Nulla si sa circa come e dove il 39enne milanese si sia procurato l'ocfentanil, ma è forte il timore che possa essere venduto nel mercato dello spaccio di eroina. Lo fa pensare anche il fatto che l'Iss ha "certificato" che l'ocfentanil trovato accanto al 39enne fosse tagliato con caffeina e paracetamolo, come normalmente avviene proprio per l'eroina "da strada".
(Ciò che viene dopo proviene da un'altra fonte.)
(** An index inside the nodes of a forest lies in the nodes of one tree. *)
Lemma forest_cover f : ∀ o,
  o < length (forest_nodes f) →
  ∃ f1 h f2, f = f1 ++ h :: f2 ∧
             length (forest_nodes f1) ≤ o < length (forest_nodes f1) + length (html_nodes h).
Proof.
  induction f as [|h f IH]; intros o Ho; [simpl in Ho; lia|].
  rewrite forest_nodes_cons, length_app in Ho.
  destruct (decide (o < length (html_nodes h))) as [Hlt|Hge].
  - exists [], h, f. split; [done|]. simpl. lia.
  - destruct (IH (o - length (html_nodes h)) ltac:(lia)) as (f1 & h' & f2 & -> & Hb).
    exists (h :: f1), h', f2. split; [done|]. rewrite forest_nodes_cons, length_app. lia.
Qed.

Lemma filter_seq_ascending (P : nat → Prop) `{!∀ i, Decision (P i)} n : ∀ a l,
  ascending l → (∀ x, x ∈ l → a ≤ x < a + n) →
  (∀ j, a ≤ j < a + n → (P j ↔ j ∈ l)) →
  filter P (seq a n) = l.
Proof.
  induction n as [|n IH]; intros a l Hasc Hb HP.
  - destruct l as [|x l]; [done|]. specialize (Hb x ltac:(left)). lia.
  - simpl. rewrite filter_cons. destruct (decide (P a)) as [Ha|Ha].
    + apply HP in Ha; [|lia]. destruct l as [|x l]; [by apply elem_of_nil in Ha|].
      destruct Hasc as [Hx Hasc].
      assert (x = a) as ->.
      { apply elem_of_cons in Ha as [->|Ha]; [done|].
        specialize (Hx a Ha). specialize (Hb x ltac:(left)). lia. }
      f_equal. apply IH; [done| |].
      * intros y Hy. specialize (Hx y Hy). specialize (Hb y ltac:(by right)). lia.
      * intros j Hj. rewrite HP by lia. rewrite elem_of_cons. split; [|by right].
        intros [->|?]; [lia|done].
    + apply IH; [done| |].
      * intros y Hy. specialize (Hb y Hy).
        destruct (decide (y = a)) as [->|]; [|lia]. destruct Ha. apply HP; [lia|done].
      * intros j Hj. apply HP. lia.
Qed.

(** *** The linked slice of a document *)

Section document.

Variables (E : list Node) (e : nat) (t : Tree).
Hypothesis E_ok : events_ok E.
Hypothesis E_led : attr_led (kind <$> E).
Hypothesis t_link : link E = Ret (0, t).
Hypothesis t_fin : Finished E e t.

Lemma doc_static j n0 :
  E !! j = Some n0 → ∃ n, arena t !! j = Some n ∧ same_static n n0.
Proof.
  intros Hj. pose proof (fin_static _ _ _ t_fin) as Hs.
  destruct (Forall2_lookup_r _ _ _ _ _ Hs Hj) as (n & Hn & Hst). eauto.
Qed.

Lemma doc_length : length (arena t) = length E.
Proof. by destruct (fin_length _ _ _ t_fin). Qed.

Lemma doc_kinds i : kind <$> drop i (arena t) = kind <$> drop i E.
Proof.
  pose proof (fin_static _ _ _ t_fin) as Hs. apply (Forall2_drop _ _ _ i) in Hs.
  induction Hs as [|n n0 l l0 (Hk & _) _ IH]; [done|]. by rewrite !fmap_cons, Hk, IH.
Qed.

Lemma doc_lt_e p np j nj :
  arena t !! p = Some np → kind np = StartNode → arena t !! j = Some nj →
  live (kind nj) = true → j < end_ np → j < e.
Proof.
  intros Hp Hkp Hj Hl Hlt.
  assert (Hpe : p < S e).
  { destruct (decide (p < S e)); [done|].
    destruct (fin_fresh _ _ _ t_fin p np) as (_ & _ & He & _); [done|left; lia|]. lia. }
  destruct (fin_live _ _ _ t_fin p np Hp) as (_ & _ & _ & _ & Hend); [by rewrite Hkp|done|].
  destruct (decide (j = e)) as [->|]; [|lia].
  destruct t_fin as (b & _ & _ & -> & _ & _ & _ & ne & Hne & Hke). simpl in *.
  assert (ne = nj) as -> by congruence. by rewrite Hke in Hl.
Qed.

Lemma doc_up j nj :
  arena t !! j = Some nj → live (kind nj) = true → 0 < j → j < e → is_Some (up nj).
Proof.
  intros Hj Hl Hpos Hlt.
  destruct t_fin as (b & _ & _ & -> & _ & _ & HP & _). simpl in *.
  apply (HP j nj); [done|lia|lia|done].
Qed.

Lemma doc_end i n :
  arena t !! i = Some n → kind n = StartNode → i < e →
  closing_index 0 i (kind <$> drop i E) = Some (end_ n).
Proof.
  intros Hi Hk Hlt. rewrite <- doc_kinds.
  apply (link_closes E 0 t i n E_ok t_link Hi Hk).
  destruct (decide (i = 0)) as [->|]; [by left|right].
  apply (doc_up i n Hi); [by rewrite Hk|lia|done].
Qed.

Lemma doc_mid pre X post o x :
  E = pre ++ X ++ post → X !! o = Some x → E !! (length pre + o) = Some x.
Proof.
  intros -> Ho. rewrite lookup_app_r by lia.
  replace (length pre + o - length pre) with o by lia. by apply lookup_app_l_Some.
Qed.

Lemma doc_drop pre X post o :
  E = pre ++ X ++ post → o ≤ length X → drop (length pre + o) E = drop o X ++ post.
Proof.
  intros -> Ho. rewrite drop_app_ge by lia.
  replace (length pre + o - length pre) with o by lia. by rewrite drop_app_le.
Qed.

(** The parent of an entry inside the range of [p] that no element between
    the two holds. *)
Lemma doc_parent i n p np :
  arena t !! i = Some n → live (kind n) = true →
  arena t !! p = Some np → kind np = StartNode → p < i → i < end_ np →
  (∀ q nq, arena t !! q = Some nq → kind nq = StartNode → p < q → q < i → end_ nq ≤ i) →
  up n = Some p.
Proof.
  intros Hi Hl Hp Hkp Hpi Hend Hq.
  pose proof (doc_lt_e p np i n Hp Hkp Hi Hl Hend) as Hie.
  destruct (doc_up i n Hi Hl ltac:(lia) Hie) as [p' Hu].
  destruct (fin_up _ _ _ t_fin i n p' Hi Hu) as (Hlt & _ & _ & np' & Hp' & Hkp' & _ & _ & Hle).
  destruct (fin_live _ _ _ t_fin i n Hi Hl ltac:(lia)) as (_ & _ & _ & Hiend & _).
  pose proof (fin_innermost E e t i n p' E_ok t_fin Hi Hu p np Hp Hkp Hpi Hend) as Hpp.
  destruct (decide (p = p')) as [->|Hne]; [done|].
  specialize (Hq p' np' Hp' Hkp' ltac:(lia) Hlt). lia.
Qed.

Lemma doc_attrs i n pre attrs post :
  E = pre ++ (attr_node <$> attrs) ++ post → length pre = S i →
  arena t !! i = Some n → kind n = StartNode → S i + length attrs ≤ e →
  Forall2 (λ m a, kind m = AttrNode ∧
                  name m = xml.mkName (html.AttrNamespace a) (html.Key a) ∧
                  attr m = html.Val a ∧ up m = Some i)
    (take (length attrs) (drop (S i) (arena t))) attrs.
Proof.
  intros HE Hpre Hi Hk He.
  assert (Hat : ∀ k a, attrs !! k = Some a →
            ∃ m, arena t !! (S i + k) = Some m ∧ same_static m (attr_node a)).
  { intros k a Ha. rewrite <- Hpre. apply doc_static.
    apply (doc_mid pre _ post k _ HE). by rewrite list_lookup_fmap, Ha. }
  assert (Hup : ∀ k a m, attrs !! k = Some a → arena t !! (S i + k) = Some m →
            up m = Some i).
  { induction k as [|k IH]; intros a m Ha Hm.
    - destruct (Hat 0 a Ha) as (m' & Hm' & Hs & _).
      assert (m' = m) as -> by congruence.
      apply lookup_lt_Some in Ha as Hlt.
      destruct (doc_up (S i + 0) m Hm) as [p Hu]; [by rewrite Hs|lia|lia|].
      destruct (link_attr_runs E 0 t E_ok E_led t_link _ m p Hm Hs Hu)
        as (j & m0 & Hj & Hm0 & Hcase).
      assert (j = i) as -> by lia. assert (m0 = n) as -> by congruence.
      destruct Hcase as [[_ ->]|[? _]]; [done|congruence].
    - destruct (Hat (S k) a Ha) as (m' & Hm' & Hs & _).
      assert (m' = m) as -> by congruence.
      apply lookup_lt_Some in Ha as Hlt.
      destruct (attrs !! k) as [a'|] eqn:Ha'; last first.
      { apply lookup_ge_None in Ha'. lia. }
      destruct (Hat k a' Ha') as (mk & Hmk & Hsk & _). simpl in Hsk.
      destruct (doc_up (S i + S k) m Hm) as [p Hu]; [by rewrite Hs|lia|lia|].
      destruct (link_attr_runs E 0 t E_ok E_led t_link _ m p Hm Hs Hu)
        as (j & m0 & Hj & Hm0 & Hcase).
      assert (j = S i + k) as -> by lia. assert (m0 = mk) as -> by congruence.
      destruct Hcase as [[? _]|[_ Hum]]; [congruence|].
      rewrite (IH a' mk eq_refl Hmk) in Hum. congruence. }
  apply Forall2_same_length_lookup_2.
  - rewrite length_take, length_drop, doc_length, HE, !length_app, length_fmap. lia.
  - intros k m a Hm Ha. apply lookup_lt_Some in Ha as Hlt.
    rewrite lookup_take_lt in Hm by done. rewrite lookup_drop in Hm.
    destruct (Hat k a Ha) as (m' & Hm' & Hs & Hn & Hv & _).
    assert (m' = m) as -> by congruence.
    split_and!; [done..|]. by eapply Hup.
Qed.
Di qui la preoccupazione circa ciò che potrebbe essersi ormai già diffuso tra Rogoredo e altre piazze di spaccio. Riccardo Gatti, direttore del dipartimento dipendenze di Milano dell'Asst Santi Paolo e Carlo, spiega al Corriere che occorre organizzarsi meglio per non lanciare l'allerta con un anno e mezzo di ritardo. Resta però aperto l'interrogativo su che fare una volta che si riesca ad allertare in breve tempo. E' chiaro che non basta lanciare un allarme. Le politiche di prevenzione funzionano? La legge nazionale funziona? L'azione di repressione funziona? Quali possono essere le alternative, sia legislative sia operative (e sperimentabili in una realtà limitata come può essere una città)?

Le overdosi mortali da eroina sono state 6 nel 2018, delle quali 5 nella zona di Rogoredo. L'eroina è tornata, è vero, ma nei primi nove mesi del 1989 le overdosi mortali a Milano erano state 138, nel 1988 erano state 120.